Search the entries below for "global", and copy each line where it appears.

[Records contained in a dataset]
┌────────

(** * OCR PDF Extractor: a shallow embedding of [main.py]

    The script is a linear orchestration around external libraries
    (pdfplumber, pdf2image/Poppler, pytesseract, PyMuPDF, FPDF, Streamlit).
    The libraries are taken as oracles gathered in a [World]; the control
    flow of the script (the try/except scopes, the accumulator
    [extracted_text], the temporary files) is embedded in a small
    state-and-exception monad in which a raised exception keeps the state
    reached so far, as in Python. *)

From Stdlib Require Import String Ascii Strings.Byte Sorted.
From stdpp Require Import base option list gmap strings pretty.
(** * The GRO dispatcher of the network stack (package stack)

    A shallow embedding of the generic receive offload dispatcher:
    [groBucket], [groPacket], [groDispatcher] and their methods, with the
    properties of the coalescing path and of the timer flush.

    Conventions.
    - Go integers are [Z] with their wrap-around written out.
    - A byte slice is a [list byte]; an index out of range panics.
    - A [*groPacket] always points into the [packetsPrealloc] array of its
      own bucket, so a pointer is the index of the slot ([nat]) and the
      nil pointer is [None].
    - A run either returns ([Done]), panics ([Panic]) or has not finished
      within the given number of loop iterations ([OutOfFuel]).
    - [HandlePacket] calls are recorded, oldest first, in a delivery log. *)

From Stdlib Require Import ZArith Lia Bool.
From Stdlib Require Import Strings.Byte.
From stdpp Require Import base option list.

Local Open Scope Z_scope.

(** ** Results of a run *)

Inductive Res (A : Type) : Type :=
| Done (a : A)
| Panic
| OutOfFuel.
Arguments Done {A} a.
Arguments Panic {A}.
Arguments OutOfFuel {A}.

#[global] Instance Res_ret : MRet Res := fun A a => Done a.
#[global] Instance Res_bind : MBind Res := fun A B f m =>
  match m with
  | Done a => f a
  | Panic => Panic
  | OutOfFuel => OutOfFuel
  end.

(** Short-circuit [||] of Go over computations that may panic. *)
Definition orElse (a b : Res bool) : Res bool :=
  x ← a; if (x : bool) then Done true else b.
Infix "|||" := orElse (at level 50, left associativity).

(** ** Bytes and slices *)

Definition u8 (b : byte) : Z := Z.of_N (Byte.to_N b).

Definition b8 (z : Z) : byte :=
  match Byte.of_N (Z.to_N (z mod 256)) with
  | Some b => b
  | None => Byte.x00
  end.

#[global] Instance byte_eq_decision : EqDecision byte := Byte.byte_eq_dec.

(** [b[i]] *)
Definition at_ (b : list byte) (i : nat) : Res Z :=
  match b !! i with
  | Some x => Done (u8 x)
  | None => Panic
  end.

(** [b[lo:hi]] for [lo <= hi] *)
Definition slice (b : list byte) (lo hi : nat) : Res (list byte) :=
  if (length b <? hi)%nat then Panic else Done (take (hi - lo) (drop lo b)).

(** [binary.BigEndian.Uint16(b[off:])] *)
Definition Uint16 (b : list byte) (off : nat) : Res Z :=
  hi ← at_ b off; lo ← at_ b (S off); Done (hi * 256 + lo).

(** [binary.BigEndian.Uint32(b[off:])] *)
Definition Uint32 (b : list byte) (off : nat) : Res Z :=
  b0 ← at_ b off; b1 ← at_ b (off + 1); b2 ← at_ b (off + 2);
  b3 ← at_ b (off + 3);
  Done (((b0 * 256 + b1) * 256 + b2) * 256 + b3).

(** [binary.BigEndian.PutUint16(b[off:], v)] *)
Definition PutUint16 (b : list byte) (off : nat) (v : Z) : Res (list byte) :=
  if (length b <? off + 2)%nat then Panic
  else Done (<[S off := b8 v]> (<[off := b8 (v / 256)]> b)).

(** ** Header views

    Modelled from the spec: the header package ([header.IPv4],
    [header.TCP]) is not part of the sources at hand. The spec's PacketView
    lists the fields it exposes; they are read here at their RFC 791 and
    RFC 793 positions, as unsigned integers of the width of the field. *)

Module header.

Definition IPv4MinimumSize : Z := 20.
Definition TCPMinimumSize : Z := 20.
Definition IPv4ProtocolNumber : Z := 0x0800.
Definition TCPProtocolNumber : Z := 6.

Definition IPv4FlagMoreFragments : Z := 1.
Definition IPv4FlagDontFragment : Z := 2.

Definition TCPFlagFin : Z := 1.
Definition TCPFlagSyn : Z := 2.
Definition TCPFlagRst : Z := 4.
Definition TCPFlagPsh : Z := 8.
Definition TCPFlagAck : Z := 16.
Definition TCPFlagUrg : Z := 32.
Definition TCPFlagEce : Z := 64.
Definition TCPFlagCwr : Z := 128.

Module IPv4.
Definition HeaderLength (b : list byte) : Res Z :=
  v ← at_ b 0; Done (Z.land v 0x0f * 4).
Definition TOS (b : list byte) : Res Z := at_ b 1.
Definition TotalLength (b : list byte) : Res Z := Uint16 b 2.
Definition Flags (b : list byte) : Res Z :=
  v ← Uint16 b 6; Done (Z.shiftr v 13).
Definition FragmentOffset (b : list byte) : Res Z :=
  v ← Uint16 b 6; Done (Z.shiftl v 3 mod 65536).
Definition TTL (b : list byte) : Res Z := at_ b 8.
Definition Protocol (b : list byte) : Res Z := at_ b 9.
Definition SourceAddress (b : list byte) : Res (list byte) := slice b 12 16.
Definition DestinationAddress (b : list byte) : Res (list byte) :=
  slice b 16 20.
Definition SetTotalLength (b : list byte) (totalLength : Z) :
  Res (list byte) := PutUint16 b 2 totalLength.
End IPv4.

Module TCP.
Definition SourcePort (b : list byte) : Res Z := Uint16 b 0.
Definition DestinationPort (b : list byte) : Res Z := Uint16 b 2.
Definition SequenceNumber (b : list byte) : Res Z := Uint32 b 4.
Definition AckNumber (b : list byte) : Res Z := Uint32 b 8.
Definition DataOffset (b : list byte) : Res Z :=
  v ← at_ b 12; Done (Z.shiftr v 4 * 4).
Definition Flags (b : list byte) : Res Z := at_ b 13.
Definition SetFlags (b : list byte) (flags : Z) : Res (list byte) :=
  if (length b <? 14)%nat then Panic else Done (<[13%nat := b8 flags]> b).
End TCP.

End header.

(** ** Packets and endpoints *)

(** A packet buffer: the bytes of [Data()] (network header first), the
    checksum mark and the reference count. *)
Record PacketBuffer := mkPacketBuffer {
  pb_data : list byte;
  pb_RXChecksumValidated : bool;
  pb_refs : Z;
}.

(** [PacketBufferPtr]; [None] is the zero value. *)
Definition PacketBufferPtr := option PacketBuffer.

Definition IncRef (pk : PacketBuffer) : PacketBuffer :=
  mkPacketBuffer (pb_data pk) (pb_RXChecksumValidated pk) (pb_refs pk + 1).

(** [pkt.Data().PullUp(size)] *)
Definition PullUp (pk : PacketBuffer) (size : Z) : option (list byte) :=
  if Z.of_nat (length (pb_data pk)) <? size then None
  else Some (take (Z.to_nat size) (pb_data pk)).

(** [pkt.Data().Size()] *)
Definition Size (pk : PacketBuffer) : Z := Z.of_nat (length (pb_data pk)).

(** A [NetworkEndpoint] interface value; [None] is the nil interface. *)
Definition NetworkEndpoint := option nat.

└────────

### [Solution to this task]
#[global] Instance Res_ret : MRet Res := fun A a => Done a.
#[global] Instance Res_bind : MBind Res := fun A B f m =>
#[global] Instance byte_eq_decision : EqDecision byte := Byte.byte_eq_dec.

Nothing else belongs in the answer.